Re: RFC: White Space Handling In XML Parsing from Arkin on 1999-05-22 (www-dom@w3.org from April to June 1999)

From: Arkin <arkin@trendline.co.il>
Date: Fri, 21 May 1999 20:28:11 -0400
To: Paul Grosso <pgrosso@arbortext.com>
CC: www-dom@w3.org
Message-ID: <3745FA1B.3A671138@trendline.co.il>

> I still think your use of the word "format" to refer to the source
> document is confusing--even to yourself.  Because it's making you
> think that those spaces, in some sense, "don't count" because they
> are "only there for formatting" and "formatting" isn't really part of
> the document content.
> 
> You're wrong about that.  The input is the input, spaces in data content
> of a document have nothing to do with "formatting," and those spaces are
> really there.

Here's a simple test that I use to decide if something is "format" or
"meaningful" to a DOM application.

Exhibit A, XML document

  <book-list>
    <book>Moby Dick</book>
    <book>Bible</book>
  </book-list>

Exhibit B, DOM generation

  bookList = doc.createElement( "book-list" );
  book = doc.createElement( "book" );
  title = doc.createTextNode( "Moby Dick" );
  book.appendChild( title );
  bookList.appendChild( book );
  book = doc.createElement( "book" );
  title = doc.createTextNode( "Bible" );
  book.appendChild( title );
  bookList.appendChild( book );

Now, if Exhibit A and Exhibit B produce the exact same DOM document tree
than they are equivalent. Anything that is excessive in the document
tree is, for the purpose of the application, redundant.
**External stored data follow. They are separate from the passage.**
(** [:] becomes [-] in the time part. *)
Lemma format_timestamp_dir_eq t : rfc3339_range t →
  format_timestamp_dir t = stamp_text "-" t +:+ "Z".
Proof.
  intros Ht. unfold format_timestamp_dir. rewrite to_rfc3339_secs_law by done.
  destruct (stamp_fields_no_char ":" t Ht eq_refl) as (?&?&?&?&?&?).
  unfold rfc3339_secs_z, stamp_text. cbv zeta.
  rewrite !replace_char_app, (replace_char_none ":" "-" (enc 10 4 _)) by done.
  rewrite !(replace_char_none ":" "-" (two _)) by done. by rewrite !string_app_assoc.
Qed.

Lemma format_timestamp_dir_name t : rfc3339_range t → is_name (format_timestamp_dir t).
Proof.
  intros Ht. rewrite format_timestamp_dir_eq by done.
  destruct (stamp_fields_no_char "/" t Ht eq_refl) as (?&?&?&?&?&?).
  split_and!.
  - intros Hlen%(f_equal String.length). rewrite string_app_length in Hlen. simpl in Hlen. lia.
  - intros Hlen%(f_equal String.length). rewrite string_app_length in Hlen.
    unfold stamp_text in Hlen. rewrite !string_app_length in Hlen. rewrite enc_length in Hlen.
    simpl in Hlen. lia.
  - unfold stamp_text. cbv zeta. rewrite !has_char_app.
    repeat match goal with H : has_char _ _ = false |- _ => rewrite H; clear H end. done.
Qed.

(** Directory names separate instants by their second, and only by it. *)
Lemma format_timestamp_dir_iff t1 t2 : rfc3339_range t1 → rfc3339_range t2 →
  format_timestamp_dir t1 = format_timestamp_dir t2 ↔ secs t1 = secs t2.
Proof.
  intros Ha Hb. rewrite !format_timestamp_dir_eq by done. split.
  - by apply stamp_text_inj.
  - intros Hs. by rewrite (stamp_text_same _ _ _ Hs).
Qed.
End dirs.

(** ** Where files live *)

Section paths.
Context (root : Path).

Lemma backup_dir_eq dir : is_name dir → backup_dir root dir = root ++ ["backups"; dir].
Proof.
  intros Hd. unfold backup_dir, backups_dir. rewrite !join_name; [|by vm_compute|done].
  by rewrite <- app_assoc.
Qed.
Lemma payload_path_eq dir : is_name dir →
  payload_path root dir = root ++ ["backups"; dir; "collection.anki2"].
Proof.
  intros Hd. unfold payload_path. rewrite join_name by (by vm_compute).
  rewrite backup_dir_eq by done. by rewrite <- app_assoc.
Qed.
Lemma metadata_path_eq dir : is_name dir →
  metadata_path root dir = root ++ ["backups"; dir; "metadata.json"].
Proof.
  intros Hd. unfold metadata_path. rewrite join_name by (by vm_compute).
  rewrite backup_dir_eq by done. by rewrite <- app_assoc.
Qed.
Lemma pointer_tmp_eq : pointer_tmp root = root ++ ["state"; "current-pointer.json.tmp"].
Proof. unfold pointer_tmp, state_dir. rewrite !join_name by (by vm_compute). by rewrite <- app_assoc. Qed.
Lemma pointer_path_eq : pointer_path root = root ++ ["state"; "current-pointer.json"].
Proof. unfold pointer_path, state_dir. rewrite !join_name by (by vm_compute). by rewrite <- app_assoc. Qed.

Lemma payload_path_inj d1 d2 : is_name d1 → is_name d2 →
  payload_path root d1 = payload_path root d2 → d1 = d2.
Proof. intros. rewrite !payload_path_eq in * by done. by simplify_eq. Qed.
Lemma payload_not_metadata d1 d2 : is_name d1 → is_name d2 →
  payload_path root d1 ≠ metadata_path root d2.
Proof. intros. rewrite payload_path_eq, metadata_path_eq by done. intros ?. by simplify_eq. Qed.
Lemma payload_not_tmp d : is_name d → payload_path root d ≠ pointer_tmp root.
Proof. intros. rewrite payload_path_eq, pointer_tmp_eq by done. intros ?. by simplify_eq. Qed.
Lemma payload_not_pointer d : is_name d → payload_path root d ≠ pointer_path root.
Proof. intros. rewrite payload_path_eq, pointer_path_eq by done. intros ?. by simplify_eq. Qed.
Lemma metadata_not_pointer d : is_name d → metadata_path root d ≠ pointer_path root.
Proof. intros. rewrite metadata_path_eq, pointer_path_eq by done. intros ?. by simplify_eq. Qed.
Lemma payload_not_folder d1 d2 : is_name d1 → is_name d2 → payload_path root d1 ≠ backup_dir root d2.
Proof.
  intros. rewrite payload_path_eq, backup_dir_eq by done. intros Heq%(f_equal length).
  rewrite !length_app in Heq. simpl in Heq. lia.
Qed.
Lemma metadata_not_folder d1 d2 : is_name d1 → is_name d2 → backup_dir root d2 ≠ metadata_path root d1.
Proof.
  intros. rewrite metadata_path_eq, backup_dir_eq by done. intros Heq%(f_equal length).
  rewrite !length_app in Heq. simpl in Heq. lia.
Qed.
Lemma tmp_not_pointer : pointer_tmp root ≠ pointer_path root.
Proof. rewrite pointer_tmp_eq, pointer_path_eq. intros ?. by simplify_eq. Qed.
Lemma below_backup d1 d2 : is_name d1 → is_name d2 →
  below (backup_dir root d1) (payload_path root d2) → d1 = d2.
Proof.
  intros. rewrite backup_dir_eq, payload_path_eq in * by done.
  match goal with H : below _ _ |- _ => destruct H as [k Hk] end.
  rewrite <- app_assoc in Hk. by simplify_eq/=.
Qed.
Lemma backup_dir_below d1 d2 : is_name d1 → is_name d2 →
  below (backup_dir root d1) (backup_dir root d2) → d1 = d2.
Proof.
  intros. rewrite !backup_dir_eq in * by done.
  match goal with H : below _ _ |- _ => destruct H as [k Hk] end.
  rewrite <- app_assoc in Hk. by simplify_eq/=.
Qed.
Lemma below_pointer d : is_name d → ¬ below (backup_dir root d) (pointer_path root).
Proof.
  intros Hd [k Hk]. rewrite backup_dir_eq, pointer_path_eq in Hk by done.
  rewrite <- app_assoc in Hk. by simplify_eq/=.
Qed.
End paths.
#[export] Hint Resolve payload_not_metadata payload_not_tmp payload_not_pointer
  metadata_not_pointer tmp_not_pointer : backup.

(** ** Frames *)

(** Repository operations leave the rollback gate, the network, the log and the
    random numbers alone. *)
Definition quiet {S} (w w' : World S) : Prop :=
  w_gate w' = w_gate w ∧ w_sent w' = w_sent w ∧ w_log w' = w_log w ∧
  w_random w' = w_random w ∧ w_elapsed w' = w_elapsed w ∧ w_clock w ≤ w_clock w'.
#[export] Instance quiet_preorder {S} : PreOrder (@quiet S).
Proof.
  split; [by intros w; repeat split|].
  intros w1 w2 w3 (?&?&?&?&?&?) (?&?&?&?&?&?). repeat split; congruence || lia.
Qed.
Lemma quiet_db_only {S} (w w' : World S) : db_only w w' → quiet w w'.
Proof. intros (?&?&?&?&?&?&?&?). by repeat split. Qed.
Lemma quiet_io_only {S} (w w' : World S) : io_only w w' → quiet w w'.
Proof. intros (?&?&?&?&?&?&?&?&?). repeat split; congruence || lia. Qed.
Lemma quiet_set_fs {S} fs (w : World S) : quiet w (set_fs fs (tick_io w)).
Proof. by repeat split. Qed.
Lemma quiet_clock {S} (w : World S) : quiet w (tick_clock w).
Proof. repeat split; simpl; lia. Qed.
Lemma quiet_uuid {S} (w : World S) : quiet w (tick_uuid w).
Proof. by repeat split. Qed.
#[export] Hint Resolve quiet_db_only quiet_io_only quiet_set_fs quiet_clock quiet_uuid : backup.

(** Two trees agree outside the paths [ps]. *)
Definition agree_except (ps : list Path) (fs fs' : FS) : Prop :=
  ∀ q, q ∉ ps → fs' !! q = fs !! q.

(** ** The invariant *)

Section invariant.
Context {S : Type} `{!Env, !Chrono, !UuidCrate, !SerdeJson, !StoreModel S}.
Context (hash : bytes → string) (root : Path).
There is no
reason on why Exhibit A should produce a DOM structure that is different
than Exhibit B.

As for your solution, I don't see the DOM being changed that easily to
get around the problem, nor do I see developers rushing to learn the new
workarounds. But that's just personal opinion.

Arkin

Received on Saturday, 22 May 1999 09:17:01 UTC